Abb. 2-10: Akteure und Organisationsformen des Standortmarketings (Quelle: Nach Wiesner 2013, S.44)

Typische Stakeholdergruppen sind Kunden und Absatzmittler, Politiker, Parteien und Bürgerinitiativen, Banken und andere Finanzdienstleister, Kooperations- oder Netzwerkpartner, nationale und supranationale staatliche Institutionen, Verbraucher- und Umweltschutzgruppierungen, Gewerkschaften, Branchen- und Unternehmensverbände, kirchliche und andere gesellschaftlich relevante Gruppen und Personen. Besonders wichtig sind u. a. Meinungsführer, Vorbilder und Idole/Influencer. Direkte Netzwerkeffekte zwischen den einzelnen Anspruchsgruppen und deren wechselseitigen Beziehungen verlangen nach neuen Kommunikations- und Kooperationsformen sowie eine Berücksichtigung aller relevanten (einflussreichen) Stakeholder im Standortmarketing. Jeder Standort sollte sich auf Augenhöhe dem offenen Dialog (»Multilog«) mit den Stakeholdern stellen, um nicht nur zum Gegenstand der Kommunikation oder Diskussion Dritter zu werden.

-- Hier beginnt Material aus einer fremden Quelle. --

(** The node dict as the analyses see it that read attributes of
    [BaseNode] only. *)
Definition base_nodes (nodes : list (string * Node)) : list (string * BaseNode) :=
  prod_map id base <$> nodes.

(** ** Further analyses of the validation engine ([storyforge/dialogs.py]) *)

(** [not s or s.strip() == ""] *)
Definition is_empty_text (s : string) : bool :=
  bool_decide (s = "") || bool_decide (strip s = "").

Definition empty_title_issue (node_id : string) (node : Node) : Issue :=
  mkIssue ("empty_title_" +:+ node_id)
          "warning"
          ("Empty title in " +:+ NodeType_value (node_type (base node)) +:+ " node")
          ("Node " +:+ node_id +:+ " has no title set.")
          (Some node_id) None None
          true
          "Set a descriptive title for this node.".

Definition empty_text_issue (node_id : string) (node : Node) : Issue :=
  mkIssue ("empty_text_" +:+ node_id)
          "error"
          "Empty dialogue text"
          ("Dialogue node " +:+ dquote +:+ title (base node) +:+ dquote
             +:+ " has no text content.")
          (Some node_id) None None
          true
          "Add dialogue text to this node.".

Definition no_objectives_issue (node_id : string) (node : Node) : Issue :=
  mkIssue ("no_objectives_" +:+ node_id)
          "error"
          "Quest has no objectives"
          ("Quest " +:+ dquote +:+ title (base node) +:+ dquote
             +:+ " has no objectives defined.")
          (Some node_id) None None
          true
          "Add at least one objective to this quest.".

(** The body of the loop of [_validate_basic_nodes]. *)
Definition basic_node_issues (node_id : string) (node : Node) : list Issue :=
  (if is_empty_text (title (base node)) then [empty_title_issue node_id node] else [])
  ++ match as_dialogue node with
     | Some d => if is_empty_text (text d) then [empty_text_issue node_id node] else []
     | None => []
     end
  ++ match as_quest node with
     | Some q =>
         if bool_decide (length (objectives q) = 0)
         then [no_objectives_issue node_id node] else []
     | None => []
     end.

Definition _validate_basic_nodes (nodes : list (string * Node)) : list Issue :=
  flat_map (λ kn, basic_node_issues kn.1 kn.2) nodes.

Definition missing_from_node_issue (conn_id : string) (conn : Connection) : Issue :=
  mkIssue ("missing_from_node_" +:+ conn_id)
          "error"
          "Connection references missing node"
          ("Connection " +:+ conn_id +:+ " references non-existent source node "
             +:+ from_node conn)
          None (Some conn_id) None
          false
          "Remove this connection or create the missing node.".

Definition missing_to_node_issue (conn_id : string) (conn : Connection) : Issue :=
  mkIssue ("missing_to_node_" +:+ conn_id)
          "error"
          "Connection references missing node"
          ("Connection " +:+ conn_id +:+ " references non-existent target node "
             +:+ to_node conn)
          None (Some conn_id) None
          false
          "Remove this connection or create the missing node.".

Je nach Anlass und Zeitpunkt kann sich die Interessenslage der involvierten Stakeholder verändern. Beim Standortmarketing sollte daher nicht vergessen werden, dass Stakeholder über Einfluss verfügen (z. B. Parteien, Medien, Bürgerinitiativen, Finanzmittelgeber…), der auch zum Nutzen der Standortziele genutzt werden kann und sollte. Daher ist ein 360-Grad-Marketing (Wiesner 2020), das alle Stakeholder einschließlich der Bürger einbezieht, für Standortorganisationen von größter Bedeutung.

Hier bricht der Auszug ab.